A foreseeable and unreasonable risk of harm is an important but not the only decisive factor in construing the existence of legal duty. Under some circumstances, the term “special relationship” has been employed based on a consideration of existing social values, customs, and policy considerations. In a Massachusetts case,6 a family physician had failed to warn his patient of the risk of diabetes drugs when operating a vehicle. Some 45 minutes after the patient’s discharge from the hospital, he developed hypoglycemia, losing consciousness and injuring a motorcyclist who then sued the doctor. The court invoked the “special relationship” rationale in ruling that the doctor owed a duty to the motorcyclist for public policy reasons.

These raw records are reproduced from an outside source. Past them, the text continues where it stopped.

Fixpoint enforce_quota (quota : Z) (groups : list (string * log_group)) (s : log_scan) : L log_scan :=
  match groups with
  | [] => mret s
  | (id, g) :: groups =>
      if ls_total s <=? quota then mret s else
      s ← remove_group id g s;
      enforce_quota quota groups s
  end.

Record log_cleanup := JobLogCleanupResult {
  lc_removed : Z;
  lc_retained : Z;
  lc_failed : Z;
  lc_bytes_removed : Z;
  lc_bytes_retained : Z;
  lc_quota_excess_bytes : Z;
  lc_warnings : list string;
}.

Definition quota_warning (excess : Z) : string :=
  "private job logs exceed the configured quota by " +:+ str_of_Z excess
    +:+ " bytes; active or retryable logs were retained".

(** [retention_days] and [quota] are 0 where there is no limit. *)
Variables (references : list (string * bool)) (now : datetime) (retention_days quota : Z).

Definition retire (s : log_scan) : L log_scan :=
  if retention_days =? 0 then mret s else
  cutoff ← l_res (let t := now - days retention_days in
                  if bool_decide (representable t) then Ok t
                  else Raise (OverflowError "date value out of range"));
  retention cutoff (ls_groups s) s.

(** The candidates for the quota, the oldest first. *)
Definition candidates (s : log_scan) : list (string * log_group) :=
  sort_by (λ x y, negb (older y x)) (filter (λ x, lg_needed x.2 = false) (ls_groups s)).

Definition shrink (s : log_scan) : L log_scan :=
  if negb (quota =? 0) && (quota <? ls_total s) then enforce_quota quota (candidates s) s else mret s.

Definition clean_result (unsafe : Z) (s : log_scan) : log_cleanup :=
  let excess := if quota =? 0 then 0 else Z.max 0 (ls_total s - quota) in
  JobLogCleanupResult (ls_removed s) (Z.of_nat (length (ls_groups s)) + unsafe) (ls_failed s)
    (ls_bytes_removed s) (ls_total s) excess
    (ls_warnings s ++ if excess =? 0 then [] else [quota_warning excess]).

(** From the groups on. *)
Definition clean_groups (groups : list (string * list string)) : L log_cleanup :=
  files ← l_files;
  found ← l_res (fold_res (scan_group references files) (SafeScan [] 0 0 0 []) groups);
  s ← retire (LogScan (ss_groups found) 0 (ss_failed found) 0 0 (ss_warnings found));
  s ← shrink (with_total (ss_unsafe_bytes found + sumZ (λ x, lg_size x.2) (ls_groups s)) s);
  mret (clean_result (ss_unsafe found) s).
End CleanUp.

(** [directory_ok] is the check of the directory that holds the logs. *)
Definition cleanup_job_logs (h : log_host) (getuid : Z) (a : actor) (l : ledger) (now : datetime)
    (retention_days total_max_mb : Z) (directory_exists : bool) (directory_ok : res unit) : L log_cleanup :=
  if negb (a_uid a =? getuid)
  then l_res (Raise (BookingError "job log cleanup actor must match the current process UID"))
  else if negb directory_exists then mret (JobLogCleanupResult 0 0 0 0 0 0 []) else
  _ ← l_res directory_ok;
  references ← l_res (_job_log_references l a now);
  files ← l_files;
  match lh_listing h files with
  | Raise e =>
      if Jsonl.is_os_error e
      then mret (JobLogCleanupResult 0 0 1 0 0 0 ["cannot scan private job logs: " +:+ Jsonl.error_text e])
      else l_res (Raise e)
  | Ok names =>
      clean_groups h (a_uid a) references now retention_days (total_max_mb * (1024 * 1024))
        (foldl add_path [] names)
  end.

(** ** What the clean-up removes *)

Definition private_log (uid : Z) (f : log_file) : Prop :=
  lf_regular f = true ∧ lf_uid f = uid ∧ Z.land (lf_mode f) 63 = 0.

(** The job is over for good, or it may no longer be retried. *)
Definition log_needed (a : actor) (l : ledger) (now : datetime) (id : string) (b : bool) : Prop :=
  ∃ r j, r ∈ l_reservations l ∧ r_uid r = a_uid a ∧ uuid_text (r_id r) = Some id ∧
    r_job r = Some j ∧ _job_log_is_needed r j now = Ok b.

(** Files only disappear, and each that does was private and satisfies [P]. *)
Record thinned (uid : Z) (P : string → Prop) (files files' : log_files) : Prop := Thinned {
  th_subset : files' ⊆ files;
  th_gone name f : files !! name = Some f → files' !! name = None → private_log uid f ∧ P name;
}.
(** A frame that breaks off is an error. *)
Lemma receive_short frame document c k :
  readable (JObj document) → _send_frame (JObj document) = Ok frame → flowing c → stream c = take k frame →
  (k < length frame)%nat → (_receive_frame c).1 = Raise closed_early.
Proof.
  intros Hr Hf Hc Hs Hk. rewrite send_frame_readable in Hf by done. unfold fits in Hf.
  destruct (Z.leb_spec (size (frame_text (JObj document))) BROKER_MAX_FRAME_BYTES) as [Hsize|]; [|done].
  set (data := frame_text (JObj document)) in *. assert (frame = pack_length (size data) ++ data) as -> by congruence. unfold BROKER_MAX_FRAME_BYTES in Hsize.
  pose proof (frame_text_object document) as Htwo. fold data in Htwo.
  assert (H4 : length (pack_length (size data)) = 4%nat) by done. rewrite length_app, H4 in Hk.
  unfold _receive_frame. unfold mbind at 1, C_bind at 1.
  pose proof (receive_exact_spec 4 c ltac:(done) Hc) as H. rewrite Hs in H.
  destruct (Z.leb_spec 4 (size (take k (pack_length (size data) ++ data)))) as [Hl|]; [|by rewrite H].
  assert (4 ≤ k)%nat by (unfold size in Hl; rewrite length_take in Hl; lia).
  rewrite take_app, take_ge, H4 in H by (rewrite H4; lia). destruct H as (h & c1 & -> & Hh & Hs1 & Hc1).
  apply app_inj_1 in Hs1 as [<- Hs1]; [|unfold size in Hh; rewrite H4; lia].
  rewrite unpack_pack by lia. destruct (Z.ltb_spec (size data) 2); [lia|].
  destruct (Z.ltb_spec BROKER_MAX_FRAME_BYTES (size data)) as [Hbig|_]; [unfold BROKER_MAX_FRAME_BYTES in Hbig; lia|].
  cbn [orb]. unfold mbind, C_bind. pose proof (receive_exact_spec (size data) c1 ltac:(lia) Hc1) as H2.
  rewrite <- Hs1 in H2. rewrite (proj2 (Z.leb_gt _ _)) in H2; [by rewrite H2|].
  unfold size. rewrite length_take. lia.
Qed.
(* ===== verification/BrokerJobs.v ===== *)
(** * BrokerJobs: transactions on one's own jobs through the broker ([src/src/bk/broker.py])

    A worker runs its transactions on a copy of the ledger and sends the changed
    reservations to the broker, with the digest of the ledger it read. The broker
    applies them when the ledger is still that one and the change is one a user may
    make: the state of the jobs of own reservations, and nothing else. *)

From S2P Require Import Prelude PyBase Json Files Granularity Timeparse Models Sharing Policy Jsonl Requests LedgerSchema Documents.
From S2P Require Import Storage Transactions Sha256 Safety JobSpecs Jobs System RecoverJobs BrokerProtocol.
From Stdlib Require Import SpecFloat.

Definition BROKER_TRANSACTION_RETRIES : nat := 8.
Definition BROKER_MAX_JOB_CHANGES : Z := 256.
Definition BROKER_JOB_PATCH_OPERATION : string := "ledger.commit-own-job-patch".

Definition JOB_BINDING_FIELDS : list string := ["spec_id"; "digest"; "summary"; "submitted_at"].

Definition JOB_MUTABLE_FIELDS : list string :=
  ["cancel_requested_at"; "claim_token"; "claimed_at"; "exit_code"; "finished_at"; "launch_guard_key";
   "launch_guard_state"; "log_rotated"; "log_warning"; "message"; "recovered_at"; "recovery_state";
   "recovery_worker_id"; "runner_host"; "runner_pid"; "started_at"; "status"; "waiting_since";
   "worker_id"; "worker_lease_id"].

(** ** Equality of values *)

(** [a == b] as Python has it: numbers by their value, also truth values, objects
    whatever the order of their members. Infinities and NaN occur in no ledger. *)
Fixpoint json_eqb (a b : json) : bool :=
  match a, b with
  | JList l, JList l' =>
      (fix go (l l' : list json) : bool :=
         match l, l' with
         | [], [] => true
         | v :: l, v' :: l' => json_eqb v v' && go l l'
         | _, _ => false
         end) l l'
  | JObj d, JObj d' =>
      (Z.of_nat (length d) =? Z.of_nat (length d'))
      && forallb (λ '(k, v), match assoc_get k d' with Some v' => json_eqb v v' | None => false end) d
  | JList _, _ | JObj _, _ | _, JList _ | _, JObj _ => false
  | _, _ => scalar_eq a b
  end.

Definition _ledger_digest (ledger : payload) : res string :=
  text ← dumps_nan compact (JObj ledger); Ok (sha256_hexdigest (PyBase.text (utf8_encode text))).

(** ** What a user may change *)

(** [set(current) != set(proposed)] *)
Definition same_keys (a b : payload) : bool :=
  forallb (λ k, bool_decide (k ∈ b.*1)) a.*1 && forallb (λ k, bool_decide (k ∈ a.*1)) b.*1.

(** The first field outside [free] that differs. A set has no order: where several
    differ, Python may name another of them. *)
Definition changed_field (free : list string) (before after : payload) : option string :=
  head (filter (λ k, k ∉ free ∧ json_eqb (dict_get k before) (dict_get k after) = false)
    (before.*1 ++ after.*1)).

Definition is_text (s : string) (v : json) : bool := json_eqb v (JStr s).

Definition own_fields : list string := ["status"; "updated_at"; "job"].

Definition _validate_owned_reservation_job_change (before after : payload) : M unit :=
  match changed_field own_fields before after with
  | Some key => raise (BookingError ("job transaction cannot modify reservation field " +:+ key))
  | None =>
      let before_status := dict_get "status" before in
      let after_status := dict_get "status" after in
      if negb (json_eqb after_status before_status) && negb (is_text "active" before_status && is_text "expired" after_status)
      then raise (BookingError "job transaction may only expire its own active reservation") else
      _ ← (if is_text "expired" after_status && negb (is_text "expired" before_status) then
             end_text ← lift (_string (dict_get "end_at" before) "end_at");
             end_at ← lift (parse_iso end_text);
             now ← utc_now;
             if now <? end_at
             then raise (BookingError "job transaction cannot expire a reservation before its end")
             else mret tt
           else mret tt);
      match dict_get "job" before, dict_get "job" after with
      | JObj before_job, JObj after_job =>
          match changed_field JOB_MUTABLE_FIELDS before_job after_job with
          | Some key =>
              let label := if bool_decide (key ∈ JOB_BINDING_FIELDS) then "binding" else "unknown" in
              raise (BookingError ("job transaction cannot modify " +:+ label +:+ " job field " +:+ key))
          | None => mret tt
          end
      | before_job, after_job =>
          if json_eqb before_job after_job then mret tt
          else raise (BookingError "job transaction cannot add or remove a scheduled job")
      end
  end.

(** [int(value)] of a member, -1 when there is none. *)
Definition int_or_minus_one (v : option json) : res Z :=
  match v with
  | None => Ok (-1)
  | Some (JInt z) => Ok z
  | Some (JBool b) => Ok (if b then 1 else 0)
  | Some (JStr s) =>
      match py_int s with
      | Some z => Ok z
      | None => Raise (ValueError ("invalid literal for int() with base 10: " +:+ str_repr s))
      end
  | Some (JFloat (S754_finite s m e)) =>
      let n := if 0 <=? e then Z.pos m * 2 ^ e else Z.pos m / 2 ^ (- e) in Ok (if s then - n else n)
  | Some (JFloat (S754_zero _)) => Ok 0
  | Some (JFloat S754_nan) => Raise (ValueError "cannot convert float NaN to integer")
  | Some (JFloat (S754_infinity _)) => Raise (OverflowError "cannot convert float infinity to integer")
  | Some _ => Raise (TypeError "int() argument must be a string, a bytes-like object or a real number")
  end.

Definition text_member (key : string) (d : payload) : string :=
  str_value (default (JStr "") (assoc_get key d)).

(** The reservations of the two ledgers in pairs; the own ones are returned with
    their ids. *)
Fixpoint own_changes (a : actor) (before after : list json) : M (list (string * payload)) :=
  match before, after with
  | JObj b :: before, JObj r :: after =>
      if negb (json_eqb (dict_get "id" b) (dict_get "id" r))
      then raise (BookingError "job transaction cannot reorder reservations") else
      uid ← lift (int_or_minus_one (assoc_get "uid" b));
      if negb (uid =? a_uid a) then
        if negb (json_eqb (JObj r) (JObj b))
        then raise (BookingError "job transaction cannot modify another UID's reservation")
        else own_changes a before after
      else
        _ ← _validate_owned_reservation_job_change b r;
        owned ← own_changes a before after;
        mret ((text_member "id" b, r) :: owned)
  | _ :: _, _ :: _ => raise (BookingError "job transaction contains an invalid reservation")
  | _, _ => mret []
  end.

Dr. Tan is professor of medicine and former adjunct professor of law at the University of Hawaii. This article is meant to be educational and does not constitute medical, ethical, or legal advice. For additional information, readers may contact the author at [email protected].

References

1. Vizzoni v. Mulford-Dera, In the Superior Court of New Jersey Appellate Division, Docket No. A-001255-18T3.

2. Calwell v. Hassan, 925 P.2d 422, 430 (Kan. 1996).

3. Jarmie v. Troncale, 50 A.3d 802 (Conn. 2012).

4. Brewster v. Rush-Presbyterian-St. Luke’s Med. Ctr., 836 N.E.2d 635 (Ill. Ct. App. 2005).

5. McKenzie v. Hawaii Permanente Medical Group, 47 P.3d 1209 (Haw. 2002).

6. Arsenault v. McConarty, 21 Mass. L. Rptr. 500 (2006).